Data for analysis -

Inductive pool_step : Pool -> Pool -> Prop :=
| Client_enters c p : comes_with c -> pool_step p (p <| clients := clients p ++ [c] |>)
| Client_runs k choice p p' : client_step k choice p = Some p' -> pool_step p p'
| Worker_runs i p p' : worker_step i p = Some p' -> pool_step p p'.

Inductive pool_reachable (size : nat) : Pool -> Prop :=
| Pool_start : pool_reachable size (new_pool size)
| Pool_then p p' : pool_reachable size p -> pool_step p p' -> pool_reachable size p'.

(** ** The invariant *)

(** Workers on their way to the queue, and notifications a client still owes. *)
Definition coming (w : worker) : nat := match w with Locking_ | Testing => 1 | _ => 0 end.
Definition owed (c : client) : nat := match c with Inserted n | Notifying n => n | _ => 0 end.
Fixpoint total {A} (f : A -> nat) (l : list A) : nat :=
  match l with [] => 0 | x :: l => f x + total f l end.

Definition worker_locks (w : worker) : bool := match w with Testing | Waiting => true | _ => false end.
Definition client_locks (c : client) : bool := match c with Inserted _ | Removed | Published => true | _ => false end.
(** A client that will notify every worker of the shutdown. *)
Definition announces (c : client) : Prop := match c with Published | NotifyingAll => True | _ => False end.

Record pool_ok (p : Pool) : Prop := {
  po_workers : forall i w, workers p !! i = Some w -> worker_locks w = true <-> queue_mutex p = Some (ByWorker i);
  po_clients : forall k c, clients p !! k = Some c -> client_locks c = true <-> queue_mutex p = Some (ByClient k);
  po_owner : forall k, queue_mutex p = Some (ByClient k) -> (k < length (clients p))%nat;
  po_waiting : forall i, workers p !! i = Some Waiting -> work p = [] /\ stop_ p = false;
  po_work : forall i, workers p !! i = Some Blocked -> stop_ p = false ->
    (length (work p) <= total coming (workers p) + total owed (clients p))%nat;
  po_stop : forall i, workers p !! i = Some Blocked -> stop_ p = true ->
    exists k c, clients p !! k = Some c /\ announces c;
}.

Lemma total_insert {A} (f : A -> nat) l : forall i x y, l !! i = Some x ->
  (total f (<[i := y]> l) + f x = total f l + f y)%nat.
Proof.
  induction l as [|z l IH]; intros [|i] x y Hi; try done; [injection Hi as ->; cbn; lia|].
  change (<[S i := y]> (z :: l)) with (z :: <[i := y]> l). cbn [total]. specialize (IH i x y Hi). lia.
Qed.

Lemma total_app {A} (f : A -> nat) l k : total f (l ++ k) = (total f l + total f k)%nat.
Proof. induction l as [|x l IH]; cbn; [done|]. rewrite IH. lia. Qed.

Lemma no_blocked_after_all p i : workers (notify_all p) !! i <> Some Blocked.
Proof. cbn. rewrite list_lookup_fmap. destruct (workers p !! i) as [[]|]; done. Qed.

(** A worker moves to [w]; [p1] has the same workers and clients. *)
Lemma worker_moves p p1 i v w :
  pool_ok p -> workers p !! i = Some v -> workers p1 = workers p -> clients p1 = clients p -> stop_ p1 = stop_ p ->
  (worker_locks w = true <-> queue_mutex p1 = Some (ByWorker i)) ->
  (forall o, o <> ByWorker i -> queue_mutex p1 = Some o <-> queue_mutex p = Some o) ->
  (worker_locks v = false -> work p1 = work p) ->
  (w = Waiting -> work p1 = [] /\ stop_ p1 = false) ->
  (stop_ p = false -> (length (work p1) + coming v <= length (work p) + coming w)%nat \/ work p1 = []) ->
  (w = Blocked -> v = Waiting) ->
  pool_ok (set_worker i w p1).
Proof.
  intros Hp Hi Hw Hc Hs Hlock Hother Hwork Hwait Hcount Hblocked.
  constructor; unfold set_worker; cbn; rewrite ?Hw, ?Hc, ?Hs.
  - intros j x. rewrite list_lookup_insert_Some. intros [(<- & <- & _)|[Hne Hj]]; [done|].
    rewrite Hother by congruence. by apply (po_workers _ Hp).
  - intros k c Hk. rewrite Hother by done. by apply (po_clients _ Hp).
  - intros k Hk. apply (po_owner _ Hp). by apply Hother.
  - intros j. rewrite list_lookup_insert_Some. intros [(<- & -> & _)|[Hne Hj]]; [rewrite <-Hs; by apply Hwait|].
    destruct (po_waiting _ Hp _ Hj) as [He Hst]. split; [|done]. rewrite Hwork; [done|].
    destruct (worker_locks v) eqn:Ev; [|done]. apply (po_workers _ Hp _ _ Hi) in Ev.
    assert (Hl : worker_locks Waiting = true) by done. apply (po_workers _ Hp _ _ Hj) in Hl. congruence.
  - intros j Hj Hst. pose proof (total_insert coming (workers p) i v w Hi) as Ht.
    destruct (Hcount Hst) as [Hle| ->]; [|cbn; lia].
    rewrite list_lookup_insert_Some in Hj. destruct Hj as [(<- & -> & _)|[Hne Hj]].
    + pose proof (Hblocked eq_refl); subst v. destruct (po_waiting _ Hp _ Hi) as [He _]. rewrite He in Hle. cbn in *. lia.
    + pose proof (po_work _ Hp _ Hj Hst). lia.
  - intros j Hj Hst. rewrite list_lookup_insert_Some in Hj. destruct Hj as [(<- & -> & _)|[Hne Hj]].
    + pose proof (Hblocked eq_refl); subst v. destruct (po_waiting _ Hp _ Hi). congruence.
    + by apply (po_stop _ Hp j).
Qed.

Lemma worker_step_ok i p p' : pool_ok p -> worker_step i p = Some p' -> pool_ok p'.
Proof.
  intros Hp. unfold worker_step. destruct (workers p !! i) as [w|] eqn:Hi; [|done].
  pose proof (po_workers _ Hp _ _ Hi) as Hl. destruct w as [| | | |t|]; cbn [worker_locks] in Hl.
  - destruct (queue_mutex p) eqn:El; [done|]. intros [= <-]. apply (worker_moves p _ i Locking_); try done.
    + cbn. intros o Ho. rewrite El. naive_solver.
    + by left.
  - pose proof (proj1 Hl eq_refl) as El.
    assert (Hfree : forall q o, o <> ByWorker i -> queue_mutex (locked_by None q) = Some o <-> queue_mutex p = Some o)
      by (cbn; intros q o Ho; rewrite El; naive_solver).
    destruct (leaves_first && stop_ p) eqn:Est; [|destruct (work p) as [|t rest] eqn:Ew; [destruct (stop_ p) eqn:Es|]];
      intros [= <-]; apply (worker_moves p _ i Testing); try done; cbn; rewrite ?Ew, ?El; auto; try naive_solver.
    + apply andb_true_iff in Est as [_ Est]. by rewrite Est.
    + intros _. left. cbn. lia.
  - pose proof (proj1 Hl eq_refl) as El. intros [= <-]. apply (worker_moves p _ i Waiting); try done.
    + cbn. intros o Ho. rewrite El. naive_solver.
    + by left.
  - intros [= <-]. apply (worker_moves p _ i Blocked); try done. left. cbn. lia.
  - intros [= <-]. apply (worker_moves p _ i (Working t)); try done. left. cbn. lia.
  - done.
Qed.

(** A client moves to [d]; [p1] has the same workers and clients. *)
Lemma client_moves p p1 k c d :
  pool_ok p -> clients p !! k = Some c -> workers p1 = workers p -> clients p1 = clients p ->
  (client_locks d = true <-> queue_mutex p1 = Some (ByClient k)) ->
  (forall o, o <> ByClient k -> queue_mutex p1 = Some o <-> queue_mutex p = Some o) ->
  (forall i, queue_mutex p = Some (ByWorker i) -> work p1 = work p /\ stop_ p1 = stop_ p) ->
  (stop_ p1 = false -> stop_ p = false /\ (length (work p1) + owed c <= length (work p) + owed d)%nat) ->
  (stop_ p1 = true -> announces d \/ stop_ p = true /\ ~ announces c) ->
  pool_ok (set_client k d p1).
Proof.
  intros Hp Hk Hw Hc Hlock Hother Hheld Hcount Hstop. pose proof (lookup_lt_Some _ _ _ Hk) as Hlt.
  constructor; unfold set_client; cbn; rewrite ?Hw, ?Hc.
  - intros i w Hi. rewrite Hother by done. by apply (po_workers _ Hp).
  - intros j x. rewrite list_lookup_insert_Some. intros [(<- & <- & _)|[Hne Hj]]; [done|].
    rewrite Hother by congruence. by apply (po_clients _ Hp).
  - intros j Hj. rewrite length_insert. destruct (decide (j = k)) as [->|]; [done|].
    apply (po_owner _ Hp), Hother; congruence.
  - intros i Hi. assert (Hl : worker_locks Waiting = true) by done. apply (po_workers _ Hp _ _ Hi) in Hl.
    destruct (Hheld _ Hl) as [-> ->]. by apply (po_waiting _ Hp i).
  - intros i Hi Hst. destruct (Hcount Hst) as [Hst' Hle]. pose proof (po_work _ Hp _ Hi Hst').
    pose proof (total_insert owed (clients p) k c d Hk). lia.
  - intros i Hi Hst. destruct (Hstop Hst) as [Hd|[Hs Hn]].
    + exists k, d. split; [by apply list_lookup_insert_eq|done].
    + destruct (po_stop _ Hp _ Hi Hs) as (j & x & Hj & Hx). exists j, x. split; [|done].
      rewrite list_lookup_insert_ne; [done|]. intros <-. congruence.
Qed.

Lemma waking_keeps_locks w : worker_locks (wake_blocked w) = worker_locks w.
Proof. by destruct w. Qed.

(** After [notify_all] nobody sleeps, so nothing is owed to a sleeper. *)
Lemma notify_all_ok p k c : pool_ok p -> clients p !! k = Some c -> client_locks c = false ->
  pool_ok (set_client k Through (notify_all p)).
Proof.
  intros Hp Hk Hl. pose proof (po_clients _ Hp _ _ Hk) as Hlock. rewrite Hl in Hlock.
  constructor; unfold set_client; cbn.
  - intros i w. rewrite list_lookup_fmap, fmap_Some. intros (v & Hv & ->). rewrite waking_keeps_locks.
    by apply (po_workers _ Hp).
  - intros j x. rewrite list_lookup_insert_Some. intros [(<- & <- & _)|[Hne Hj]]; [done|by apply (po_clients _ Hp)].
  - rewrite length_insert. apply (po_owner _ Hp).
  - intros i. rewrite list_lookup_fmap, fmap_Some. intros (v & Hv & E). destruct v; try done. by apply (po_waiting _ Hp i).
  - intros i Hi. by apply no_blocked_after_all in Hi.
  - intros i Hi. by apply no_blocked_after_all in Hi.
Qed.

Lemma notify_one_ok p p1 k choice n : pool_ok p -> clients p !! k = Some (Notifying (S n)) ->
  notify_one choice p = Some p1 -> pool_ok (set_client k (Notifying n) p1).
Proof.
  intros Hp Hk. pose proof (po_clients _ Hp _ _ Hk) as Hlock. cbn in Hlock. unfold notify_one.
  destruct (decide (workers p !! choice = Some Blocked)) as [Hi|Hi].
  - rewrite Hi. intros [= <-].
    assert (Hp1 : pool_ok (set_worker choice Locking_ p)).
    { apply (worker_moves p p choice Blocked); try done; [by rewrite (po_workers _ Hp _ _ Hi)|]. intros _. left. cbn. lia. }
    constructor; unfold set_client, set_worker; cbn.
    + apply (po_workers _ Hp1).
    + intros j x. rewrite list_lookup_insert_Some. intros [(<- & <- & _)|[Hne Hj]]; [done|by apply (po_clients _ Hp)].
    + rewrite length_insert. apply (po_owner _ Hp).
    + apply (po_waiting _ Hp1).
    + intros j Hj Hst. pose proof (total_insert coming (workers p) choice Blocked Locking_ Hi).
      pose proof (total_insert owed (clients p) k _ (Notifying n) Hk). pose proof (po_work _ Hp _ Hi Hst).
      cbn in *. lia.
    + intros j Hj Hst. destruct (po_stop _ Hp _ Hi Hst) as (l & x & Hl & Hx). exists l, x. split; [|done].
      rewrite list_lookup_insert_ne; [done|]. intros <-. rewrite Hk in Hl. by injection Hl as <-.
  - destruct (existsb _ (workers p)) eqn:Ex; [by destruct (workers p !! choice) as [[]|]|].
    assert (Hnone : forall i, workers p !! i <> Some Blocked).
    { intros i Hb%list_elem_of_lookup_2%list_elem_of_In. apply not_true_iff_false in Ex. apply Ex, existsb_exists.
      by exists Blocked. }
    intros E. assert (p1 = p) as ->.
    { revert E. destruct (workers p !! choice) as [[]|]; congruence. }
    constructor; unfold set_client; cbn; try apply Hp.
    + intros j x. rewrite list_lookup_insert_Some. intros [(<- & <- & _)|[Hne Hj]]; [done|by apply (po_clients _ Hp)].
    + rewrite length_insert. apply (po_owner _ Hp).
    + intros i Hi'. by apply Hnone in Hi'.
    + intros i Hi'. by apply Hnone in Hi'.
Qed.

Task brief - Above are the records; repeat exactly the lines from the one holding "Inductive pool_reachable (size" down to the one holding "match l with", end lines included.

Answer space -
Inductive pool_reachable (size : nat) : Pool -> Prop :=
| Pool_start : pool_reachable size (new_pool size)
| Pool_then p p' : pool_reachable size p -> pool_step p p' -> pool_reachable size p'.

(** ** The invariant *)

(** Workers on their way to the queue, and notifications a client still owes. *)
Definition coming (w : worker) : nat := match w with Locking_ | Testing => 1 | _ => 0 end.
Definition owed (c : client) : nat := match c with Inserted n | Notifying n => n | _ => 0 end.
Fixpoint total {A} (f : A -> nat) (l : list A) : nat :=
  match l with [] => 0 | x :: l => f x + total f l end.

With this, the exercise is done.